THE PC12 CELL AS A MODEL FOR STUDIES OF THE MECHANISM OF INDUCTION OF PERIPHERAL NEUROPATHY BY ANTI-HIV-1 DIDEOXYNUCLEOSIDE ANALOGS

The ability of DNA polymerase gamma to utilize ddNTPs+ as substrates, incorporating these chain terminators into DNA (see citations in[1]), has led us to propose that AZT-induced bone marrow suppression results from inhibition of mtDNA replication [1]. This could alter metabolism since mtDNA encodes proteins involved in ATP synthesis and mitochondrial ultrastructure. We have shown that AZT and some other ddNs used in AIDS therapy inhibit DNA replication by purified DNA polymerase gamma and by isolated mitochondria [1,2]. Moreover, proliferation of a hemopoietic cell, the Friend erythroleukemic cell, is strongly inhibited by AZT [2], and mitochondria from these cells show impairment of DNA replication++ [2]. Additional evidence comes from studies on the effect of ddC on the Molt-4F cell [3], and on the involvement of mitochondria in AZT-induced myopathy [4]. We propose that inhibition of mtDNA replication is also the primary step in ddC-induced [5], ddI-induced [6] and d4T-induced [7] peripheral neuropathy. We have found that a c-Ha-ras transformant of the PC12 cell, GS-ras-1+++, is a promising neuronal cell model for such studies.
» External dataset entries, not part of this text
(* ===== verification/Metadata.v ===== *)
(** * Metadata: candidates, rules, resolution and provenance

    Models src/model/metadata_candidate.cpp, metadata_rules.cpp,
    metadata_resolver.cpp, resolution_record.cpp and provenance.cpp: how the
    values that different rules extracted for one field of one photo become
    one value, and how that is recorded.  A [double] is an IEEE binary64
    value ([spec_float]). *)

From Stdlib Require Import SpecFloat.
From S2P Require Import Prelude Status Bytes Order.

Inductive MetadataField := kTitle | kDescription | kFavorite | kTakenTime.
Inductive MetadataSource := kGoogleTakeoutJson.
Inductive TimePrecision := kSecond.
Inductive MetadataValueKind := kString | kInt64 | kDouble | kBool | kTimeCandidate | kGeoPoint.

#[global] Instance MetadataField_eq_dec : EqDecision MetadataField.
Proof. solve_decision. Defined.
#[global] Instance MetadataSource_eq_dec : EqDecision MetadataSource.
Proof. solve_decision. Defined.
#[global] Instance TimePrecision_eq_dec : EqDecision TimePrecision.
Proof. solve_decision. Defined.
#[global] Instance MetadataValueKind_eq_dec : EqDecision MetadataValueKind.
Proof. solve_decision. Defined.

(** [std::variant<AbsoluteTime, LocalDateTime>] *)
Inductive TimeValue :=
| AbsoluteTime (unix_ns : Z)
| LocalDateTime (year month day hour minute second nanosecond : Z).

Record TimeCandidate := mkTimeCandidate {
  time_value : TimeValue;
  utc_offset_minutes : option Z;
  precision : TimePrecision;
  time_source : MetadataSource;
  raw_value : string;
}.

(** [std::variant<std::string, std::int64_t, double, bool, TimeCandidate, GeoPoint>] *)
Inductive MetadataValue :=
| VString (s : string)
| VInt64 (z : Z)
| VDouble (d : spec_float)
| VBool (b : bool)
| VTime (t : TimeCandidate)
| VGeo (latitude longitude : spec_float).

#[global] Instance TimeValue_eq_dec : EqDecision TimeValue.
Proof. solve_decision. Defined.
#[global] Instance spec_float_eq_dec : EqDecision spec_float.
Proof. solve_decision. Defined.
#[global] Instance TimeCandidate_eq_dec : EqDecision TimeCandidate.
Proof. solve_decision. Defined.
#[global] Instance MetadataValue_eq_dec : EqDecision MetadataValue.
Proof. solve_decision. Defined.

Record MetadataCandidate := mkMetadataCandidate {
  asset_id : string;
  field : MetadataField;
  value : MetadataValue;
  source : MetadataSource;
  extraction_rule : string;
  evidence : string;
}.

Definition out_of (low high z : Z) : bool := (z <? low) || (high <? z).

(** [Status ValidateTimeCandidate(const TimeCandidate&) noexcept] *)
Definition ValidateTimeCandidate (c : TimeCandidate) : Status :=
  if str_empty (raw_value c) then Invalid "time candidate raw value must not be empty"
  else if precision c != kSecond then Invalid "unsupported time candidate precision"
  else if time_source c != kGoogleTakeoutJson then Invalid "unsupported time candidate source"
  else if match utc_offset_minutes c with
          | Some offset => (offset <? -14 * 60) || (14 * 60 <? offset)
          | None => false
          end
  then Invalid "time candidate UTC offset is outside the supported range"
  else match time_value c with
  | LocalDateTime year month day hour minute second nanosecond =>
      if out_of 1 9999 year || out_of 1 12 month || out_of 1 31 day || out_of 0 23 hour
         || out_of 0 59 minute || out_of 0 59 second || out_of 0 999999999 nanosecond
      then Invalid "local time candidate has an invalid calendar component"
      else Status_Ok
  | AbsoluteTime _ => Status_Ok
  end.

Definition MetadataValueKindOf (v : MetadataValue) : MetadataValueKind :=
  match v with
  | VString _ => kString | VInt64 _ => kInt64 | VDouble _ => kDouble
  | VBool _ => kBool | VTime _ => kTimeCandidate | VGeo _ _ => kGeoPoint
  end.

Definition IsMetadataValueCompatible (f : MetadataField) (v : MetadataValue) : bool :=
  let kind := MetadataValueKindOf v in
  match f with
  | kTitle | kDescription => kind == kString
  | kFavorite => kind == kBool
  | kTakenTime => kind == kTimeCandidate
  end.

Definition same_time (a b : TimeValue) : bool :=
  match a, b with
  | AbsoluteTime x, AbsoluteTime y => x =? y
  | LocalDateTime y1 mo1 d1 h1 mi1 s1 n1, LocalDateTime y2 mo2 d2 h2 mi2 s2 n2 =>
      (y1 =? y2) && (mo1 =? mo2) && (d1 =? d2) && (h1 =? h2) && (mi1 =? mi2) && (s1 =? s2) && (n1 =? n2)
  | _, _ => false
  end.

(** [bool MetadataValuesEqual(left, right) noexcept]; doubles compare as
    IEEE values, so a NaN differs from itself. *)
Definition MetadataValuesEqual (left right : MetadataValue) : bool :=
  if MetadataValueKindOf left != MetadataValueKindOf right then false
  else match left, right with
  | VString a, VString b => a == b
  | VInt64 a, VInt64 b => a =? b
  | VDouble a, VDouble b => SFeqb a b
  | VBool a, VBool b => Bool.eqb a b
  | VTime a, VTime b =>
      same_time (time_value a) (time_value b) && (utc_offset_minutes a == utc_offset_minutes b)
      && (precision a == precision b) && (time_source a == time_source b) && (raw_value a == raw_value b)
  | VGeo lat1 lon1, VGeo lat2 lon2 => SFeqb lat1 lat2 && SFeqb lon1 lon2
  | _, _ => false
  end.

(** ** Rules *)

Record MetadataRule := mkMetadataRule {
  rule_id_ : string;
  rule_field : MetadataField;
  rule_source : MetadataSource;
}.

Record MetadataRuleset := mkMetadataRuleset {
  ruleset_version : string;
  chain : list MetadataRule;
}.

Definition GoogleTakeoutMetadataRuleset : MetadataRuleset :=
  mkMetadataRuleset "takeout-metadata-v1"
    [ mkMetadataRule "takeout.json.title.v1" kTitle kGoogleTakeoutJson;
      mkMetadataRule "takeout.json.description.v1" kDescription kGoogleTakeoutJson;
      mkMetadataRule "takeout.json.favorited.v1" kFavorite kGoogleTakeoutJson;
      mkMetadataRule "takeout.json.photoTakenTime.timestamp.v1" kTakenTime kGoogleTakeoutJson ].

Fixpoint validate_rules (rules all : list MetadataRule) : Status :=
  match rules with
  | [] => Status_Ok
  | r :: rules =>
      if str_empty (rule_id_ r) then Invalid "metadata rule id must not be empty"
      else if negb (length (filter (fun other => rule_id_ other = rule_id_ r) all) =? 1)%nat
      then Invalid "metadata rule ids must be unique"
      else validate_rules rules all
  end.

Definition ValidateMetadataRuleset (rs : MetadataRuleset) : Status :=
  if str_empty (ruleset_version rs) || (match chain rs with [] => true | _ => false end)
  then Invalid "metadata ruleset must have a version and at least one rule"
  else validate_rules (chain rs) (chain rs).

Definition IsMetadataRuleCompatible (rs : MetadataRuleset) (f : MetadataField) (s : MetadataSource)
    (id : string) : bool :=
  existsb (fun r => (rule_id_ r == id) && (rule_field r == f) && (rule_source r == s)) (chain rs).

(** ** Resolution *)

Fixpoint rule_rank (rules : list MetadataRule) (id : string) : nat :=
  match rules with
  | [] => O
  | r :: rules => if rule_id_ r == id then O else S (rule_rank rules id)
  end.
Definition RuleRank (rs : MetadataRuleset) (id : string) : nat := rule_rank (chain rs) id.

Definition CandidateLess (rs : MetadataRuleset) (left right : MetadataCandidate) : bool :=
  let left_rank := RuleRank rs (extraction_rule left) in
  let right_rank := RuleRank rs (extraction_rule right) in
  if bool_decide (left_rank <> right_rank) then (left_rank <? right_rank)%nat
  else if asset_id left != asset_id right then str_less (asset_id left) (asset_id right)
  else if extraction_rule left != extraction_rule right
       then str_less (extraction_rule left) (extraction_rule right)
  else str_less (evidence left) (evidence right).

Record ResolutionRecord := mkResolutionRecord {
  record_field : MetadataField;
  selected_value : option MetadataValue;
  selected_source : option MetadataSource;
  rule_id : string;
  rule_version : string;
  candidates : list MetadataCandidate;
  conflict : bool;
  reason : string;
}.

Definition candidate_valid (rs : MetadataRuleset) (f : MetadataField) (c : MetadataCandidate) : bool :=
  (field c == f) && negb (str_empty (asset_id c))
  && IsMetadataRuleCompatible rs (field c) (source c) (extraction_rule c)
  && IsMetadataValueCompatible (field c) (value c).

(** [MetadataResolver::Resolve] *)
Definition Resolve (f : MetadataField) (cands : list MetadataCandidate) (rs : MetadataRuleset)
    : StatusOr ResolutionRecord :=
  let ruleset_status := ValidateMetadataRuleset rs in
  if negb (ok ruleset_status) then Err ruleset_status
  else if existsb (fun c => negb (candidate_valid rs f c)) cands
  then Err (Invalid "metadata candidate is not valid for the requested ruleset")
  else
    let sorted := std_sort (CandidateLess rs) cands in
    match sorted with
    | [] => Ok (mkResolutionRecord f None None "" (ruleset_version rs) [] false "no candidates")
    | selected :: _ =>
        let conflict := existsb (fun c => negb (MetadataValuesEqual (value c) (value selected))) sorted in
        Ok (mkResolutionRecord f (Some (value selected)) (Some (source selected))
              (extraction_rule selected) (ruleset_version rs) sorted conflict
              (if conflict
               then "multiple distinct values; canonical tie-break selected the first candidate"
               else "single canonical value"))
    end.

(** [Status ValidateResolutionRecord(const ResolutionRecord&) noexcept] *)
Definition ValidateResolutionRecord (r : ResolutionRecord) : Status :=
  if bool_decide (has_value (selected_value r) <> has_value (selected_source r))
  then Invalid "resolution selected value and source must be provided together"
  else if match selected_value r with
          | Some v => negb (IsMetadataValueCompatible (record_field r) v) | None => false end
  then Invalid "resolution selected value is incompatible with its field"
  else if has_value (selected_value r) && (str_empty (rule_id r) || str_empty (rule_version r))
  then Invalid "resolution selection must identify its rule and version"
  else if conflict r && str_empty (reason r)
  then Invalid "conflicted resolution must include a reason"
  else if existsb (fun c => str_empty (asset_id c) || (field c != record_field r)
                            || str_empty (extraction_rule c)
                            || negb (IsMetadataValueCompatible (field c) (value c))) (candidates r)
  then Invalid "resolution candidate is invalid for the record"
  else Status_Ok.

(** ** Provenance *)

Inductive ProvenanceOutcome := kSelected | kRejected.
#[global] Instance ProvenanceOutcome_eq_dec : EqDecision ProvenanceOutcome.
Proof. solve_decision. Defined.

Record ProvenanceRecord := mkProvenanceRecord {
  prov_field : MetadataField;
  prov_asset_id : string;
  prov_value : MetadataValue;
  prov_source : MetadataSource;
  prov_rule_id : string;
  prov_rule_version : string;
  prov_evidence : string;
  outcome : ProvenanceOutcome;
  prov_reason : string;
}.

Definition provenance_less (left right : MetadataCandidate) : bool :=
  if asset_id left != asset_id right then str_less (asset_id left) (asset_id right)
  else if extraction_rule left != extraction_rule right
       then str_less (extraction_rule left) (extraction_rule right)
  else str_less (evidence left) (evidence right).

Definition is_selection (r : ResolutionRecord) (c : MetadataCandidate) : bool :=
  match selected_value r, selected_source r with
  | Some v, Some s => (source c == s) && (extraction_rule c == rule_id r) && MetadataValuesEqual (value c) v
  | _, _ => false
  end.

(** The loop of [BuildProvenance]. *)
Fixpoint provenance_loop (r : ResolutionRecord) (selected_written : bool) (l : list MetadataCandidate)
    : list ProvenanceRecord :=
  match l with
  | [] => []
  | c :: l =>
      let is_selected := negb selected_written && is_selection r c in
      mkProvenanceRecord (field c) (asset_id c) (value c) (source c) (extraction_rule c)
        (rule_version r) (evidence c)
        (if is_selected then kSelected else kRejected)
        (if is_selected then "selected by canonical resolver order"
         else if conflict r then "rejected by conflict tie-break" else "not selected")
      :: provenance_loop r (selected_written || is_selected) l
  end.

(** [StatusOr<std::vector<ProvenanceRecord>> BuildProvenance(const ResolutionRecord&)] *)
Definition BuildProvenance (r : ResolutionRecord) : StatusOr (list ProvenanceRecord) :=
  let validation := ValidateResolutionRecord r in
  if negb (ok validation) then Err validation
  else Ok (provenance_loop r false (std_sort provenance_less (candidates r))).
The PC12 cell line [8] is derived from a pheochromocytoma, an adrenal medullary tumor; cells of the adrenal medulla share their embryological origin with neuronal cells. When the PC12 cell is induced by NGF (or by dexamethasone in GS-ras-1) to differentiate, neurite outgrowth and increased synthesis of acetylcholine and other neuronal markers occur. We describe the effects of some ddNs on both the uninduced and the induced cell. © 1991.